Este 12 de febrero se cumplen 40 años del fallecimiento de Julio Cortázar, una de las figuras más emblemáticas de la literatura argentina y latinoamericana. Autor de “Rayuela”, “Bestiario” y “Final del juego”.
Nacido en Bruselas en 1914, pero con un corazón profundamente argentino, Cortázar transformó la manera de contar historias. El genio de la prosa desafiante que rompió con las estructuras tradicionales de la novela y el cuento, dando lugar a obras que invitan a la participación activa del lector. “Rayuela” (1963) es el mejor ejemplo de su genialidad: un libro que puede leerse de múltiples maneras y que puso en jaque la narrativa convencional.
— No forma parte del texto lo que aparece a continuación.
(** * Option pricing with the Black-Scholes formula (okok_app.py)

    A shallow embedding of the three classes of [okok_app.py]:

    - [OPTION_TYPE], the enumeration of the two selectors;
    - [OptionPricingModel], the abstract base class whose
      [calculate_option_price] dispatches on the selector;
    - [BlackScholesModel], the concrete model with its constructor and its
      two pricing hooks.

    The arithmetic of the methods is written once, over an interface
    [PyNum] that lists the operators and library calls the source uses.
    Two instances interpret it: [binary64], the IEEE 754 doubles the
    program runs on (with numpy's, scipy's and the C library's functions as
    a parameter),
    and [exact], the real numbers, in which the formulas have their
    mathematical meaning. *)

From Stdlib Require Import ZArith String Bool.
From Stdlib Require Import QArith Qreals.
From Stdlib Require Import Floats.
From Stdlib Require Import Reals Lra Lia Classical_Pred_Type.

Set Warnings "-inexact-float".

(** ** Outcomes of Python expressions *)

(** The two exceptions that arithmetic on Python floats can raise:
    [x / y] raises [ZeroDivisionError] when [y] is zero, and [x ** y]
    raises [OverflowError] when the result is out of range. *)
Inductive exn : Type :=
| ZeroDivisionError
| OverflowError.

Inductive outcome (A : Type) : Type :=
| Return (a : A)
| Raise (e : exn).
(** C4: with a role outside reader, writer, commenter, [shareFile] does
    what it does for the role reader, event for event: no error comes
    from the role.  Every permission it creates has role reader (and it
    does create one once validation and the credentials pass), and when
    the file's name is delivered the text reports reader as the
    permission. *)
Theorem shareFile_invalid_role_reader (R : remote) (fileId email role : string)
    (h : list event) :
  existsb (String.eqb role) validRoles = false ->
  let tr := (run R (shareFile fileId email role) h).1 in
  let res := (run R (shareFile fileId email role) h).2 in
  let create := permissions_create (trim fileId) "user" "reader" (trim email) "id" in
  run R (shareFile fileId email role) h = run R (shareFile fileId email "reader") h
  /\ Forall (fun r => match r with
                      | permissions_create _ _ _ _ _ => r = create
                      | _ => True
                      end) (requests tr)
  /\ (blank fileId = false -> blank email = false -> credentials_missing = false ->
      exists rest, requests tr = create :: rest)
  /\ (forall fileInfo,
        In (Request (files_get (trim fileId) "name, webViewLink") (inr fileInfo)) tr ->
        res = inr ("✅ File shared successfully:" +:+ LF +:+
                   "File: " +:+ show (name fileInfo) +:+ LF +:+
                   "Shared with: " +:+ trim email +:+ LF +:+
                   "Permission: reader" +:+ LF +:+
                   "Link: " +:+ or_default (webViewLink fileInfo) "N/A")).
Proof.
  intros Hrole. cbv zeta. split.
  { unfold shareFile, shareFile_try. rewrite (validRole_fallback role Hrole). reflexivity. }
  change (shareFile fileId email role)
    with (guarded ("Sharing file " +:+ fileId +:+ " with " +:+ email) "Error in shareFile:"
            (shareFile_try fileId email role)).
  rewrite run_guarded. unfold shareFile_try.
  rewrite (validRole_fallback role Hrole).
  run_all; cbn [fst snd requests omap app].
  all: split; [repeat first [apply List.Forall_nil | apply List.Forall_cons; [auto|]]|].
  all: split; [intros; try discriminate; eauto|].
  all: intros fileInfo Hin;
    repeat (destruct Hin as [Hin|Hin]; try discriminate Hin); try contradiction.
  all: apply Request_inj in Hin; try discriminate Hin.
  all: injection Hin as <-; reflexivity.
Qed.

(** ** The page size *)

(** Rounding an integer to a double keeps small integers, and sends the
    others to an infinity or to an integer at least as large as 2^53, of
    the same sign. *)
Lemma double_of_Z_cases (z : Z) :
  ((Z.abs z < 2 ^ 53)%Z /\ double_of_Z z = Fin (inject_Z z))
  \/ ((2 ^ 53 <= Z.abs z)%Z
      /\ (double_of_Z z = Infinity (z <? 0)%Z
          \/ exists v, (2 ^ 53 <= v)%Z /\ double_of_Z z = Fin (inject_Z (Z.sgn z * v)))).
Proof.
  unfold double_of_Z.
  destruct (Z.ltb_spec (Z.abs z) (2 ^ 53)) as [Hlt|Hge]; [left; auto|right].
  split; [assumption|].
  set (a := Z.abs z) in *. set (e := (Z.log2 a - 52)%Z).
  assert (0 < a)%Z as Hpos by (change (2 ^ 53)%Z with 9007199254740992%Z in Hge; lia).
  assert (53 <= Z.log2 a)%Z as Hlog by (apply Z.log2_le_pow2; lia).
  assert (2 ^ Z.log2 a <= a)%Z as Hlow by (apply Z.log2_spec; lia).
  assert (0 < 2 ^ e)%Z as Hpe by (apply Z.pow_pos_nonneg; lia).
  assert (2 ^ 52 <= a / 2 ^ e)%Z as Hq.
  { apply Z.div_le_lower_bound; [lia|].
    rewrite Z.mul_comm, <- Z.pow_add_r by lia.
    replace (52 + e)%Z with (Z.log2 a) by lia. assumption. }
  assert (2 <= 2 ^ e)%Z as H2e.
  { change 2%Z with (2 ^ 1)%Z at 1. apply Z.pow_le_mono_r; lia. }
  match goal with
  | |- context [if (2 ^ 1024 <=? ?v)%Z then _ else _] =>
      destruct (Z.leb_spec (2 ^ 1024) v); [left; reflexivity|right; exists v]
  end.
  split; [|reflexivity].
  change (2 ^ 53)%Z with (2 ^ 52 * 2)%Z.
  apply Z.mul_le_mono_nonneg; try lia.
  repeat match goal with |- context [if ?b then _ else _] => destruct b end; lia.
Qed.

Lemma Qle_bool_inject (a b : Z) : Qle_bool (inject_Z a) (inject_Z b) = (a <=? b)%Z.
Proof. unfold Qle_bool; cbn. rewrite !Z.mul_1_r. reflexivity. Qed.

Lemma Qeq_bool_inject (a b : Z) : Qeq_bool (inject_Z a) (inject_Z b) = (a =? b)%Z.
Proof. unfold Qeq_bool; cbn. rewrite !Z.mul_1_r. reflexivity. Qed.

(** Clamping the double of a non-zero integer is clamping the integer. *)
Lemma clamp_double (z : Z) :
  z <> 0%Z ->
  Math_min (Math_max (number_or (double_of_Z z) (Fin 10)) (Fin 1)) (Fin 100)
  = Fin (inject_Z (clamp z)).
Proof.
  intros Hz. unfold clamp.
  assert (forall x : Z, x <> 0%Z ->
    Math_min (Math_max (number_or (Fin (inject_Z x)) (Fin 10)) (Fin 1)) (Fin 100)
    = Fin (inject_Z (Z.min (Z.max x 1) 100))) as Hfin.
  { intros x Hx. cbn [number_or]. change 0%Q with (inject_Z 0).
    rewrite Qeq_bool_inject. destruct (Z.eqb_spec x 0) as [|_]; [contradiction|].
    cbn [Math_max]. change 1%Q with (inject_Z 1). rewrite Qle_bool_inject.
    destruct (Z.leb_spec x 1).
    - replace (Z.min (Z.max x 1) 100) with 1%Z by lia. reflexivity.
    - cbn [Math_min]. change 100%Q with (inject_Z 100). rewrite Qle_bool_inject.
      destruct (Z.leb_spec x 100); f_equal; f_equal; lia. }
  change (2 ^ 53)%Z with 9007199254740992%Z in *.
  destruct (double_of_Z_cases z) as [[_ ->]|[Hbig [->|(v & Hv & ->)]]].
  - apply Hfin, Hz.
  - destruct (Z.ltb_spec z 0).
    + replace (Z.min (Z.max z 1) 100) with 1%Z by lia. reflexivity.
    + replace (Z.min (Z.max z 1) 100) with 100%Z by lia. reflexivity.
  - assert (Z.sgn z * v <> 0)%Z as Hne by (destruct z; cbn in *; lia).
    rewrite (Hfin _ Hne). f_equal. f_equal.
    destruct z; cbn [Z.sgn Z.abs] in *; lia.
Qed.

Lemma pageSizeNum_effective (pageSize : string) :
  pageSizeNum pageSize = Fin (inject_Z (effective_pageSize pageSize)).
Proof.
  unfold pageSizeNum, effective_pageSize, parseInt.
  destruct (parseInt_Z pageSize) as [z|]; [|reflexivity].
  destruct (Z.eq_dec z 0%Z) as [->|Hz]; [reflexivity|].
  rewrite clamp_double by assumption. destruct z; try contradiction; reflexivity.
Qed.

Lemma effective_pageSize_range (pageSize : string) :
  (1 <= effective_pageSize pageSize <= 100)%Z.
Proof.
  unfold effective_pageSize, clamp.
  destruct (parseInt_Z pageSize) as [[| |]|]; lia.
Qed.

(** C7, as the code has it: the page size sent with a [files.list]
    request, by [listFiles] and by [searchFiles], is the number the
    string parses to, clamped to the interval from 1 to 100, and 10 when
    the string does not parse or parses to zero; it always lies between
    1 and 100. *)
Theorem pageSize_effective (R : remote) (folderId query pageSize : string)
    (h : list event) :
  let n := effective_pageSize pageSize in
  pageSizeNum pageSize = Fin (inject_Z n)
  /\ (1 <= n <= 100)%Z
  /\ Forall (lists_with n) (requests (run R (listFiles folderId pageSize) h).1)
  /\ Forall (lists_with n) (requests (run R (searchFiles query pageSize) h).1)
  /\ (credentials_missing = false ->
      exists q,
        requests (run R (listFiles folderId pageSize) h).1
        = [files_list (Fin (inject_Z n)) q list_fields "modifiedTime desc"])
  /\ (credentials_missing = false -> blank query = false ->
      requests (run R (searchFiles query pageSize) h).1
      = [files_list (Fin (inject_Z n))
           ("name contains '" +:+ trim query +:+ "' and trashed = false")
           search_fields "modifiedTime desc"]).
Proof.
  cbv zeta.
  split; [apply pageSizeNum_effective|].
  split; [apply effective_pageSize_range|].
  change (listFiles folderId pageSize)
    with (guarded (info_line (ListFiles folderId pageSize)) "Error in listFiles:"
            (listFiles_try folderId pageSize)).
  change (searchFiles query pageSize)
    with (guarded (info_line (SearchFiles query pageSize)) "Error in searchFiles:"
            (searchFiles_try query pageSize)).
  rewrite !run_guarded. unfold listFiles_try, searchFiles_try.
  rewrite <- pageSizeNum_effective.
  repeat split.
  all: run_all; cbn [fst requests omap app lists_with]; intros; try discriminate.
  all: eauto;
    repeat first
      [ apply List.Forall_nil
      | apply List.Forall_cons; [cbn; auto using pageSizeNum_effective|] ].
Qed.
Si bien pasó gran parte de su vida en París, Cortázar mantuvo un vínculo inquebrantable con Argentina. Su literatura reflejó preocupaciones políticas y sociales. Además, su capacidad para jugar con el lenguaje y explorar lo fantástico inspiró a generaciones de escritores y lectores que, hasta el día de hoy, siguen siguen estudiando su narrativa.

Julio Cortázar sigue vivo en cada una sus páginas, en su manera única de desafiar la realidad y en cada lector que se aventura en sus mundos. Su literatura, aún hoy, sigue siendo un punto de referencia ineludible para quienes buscan nuevas formas de entender la palabra escrita.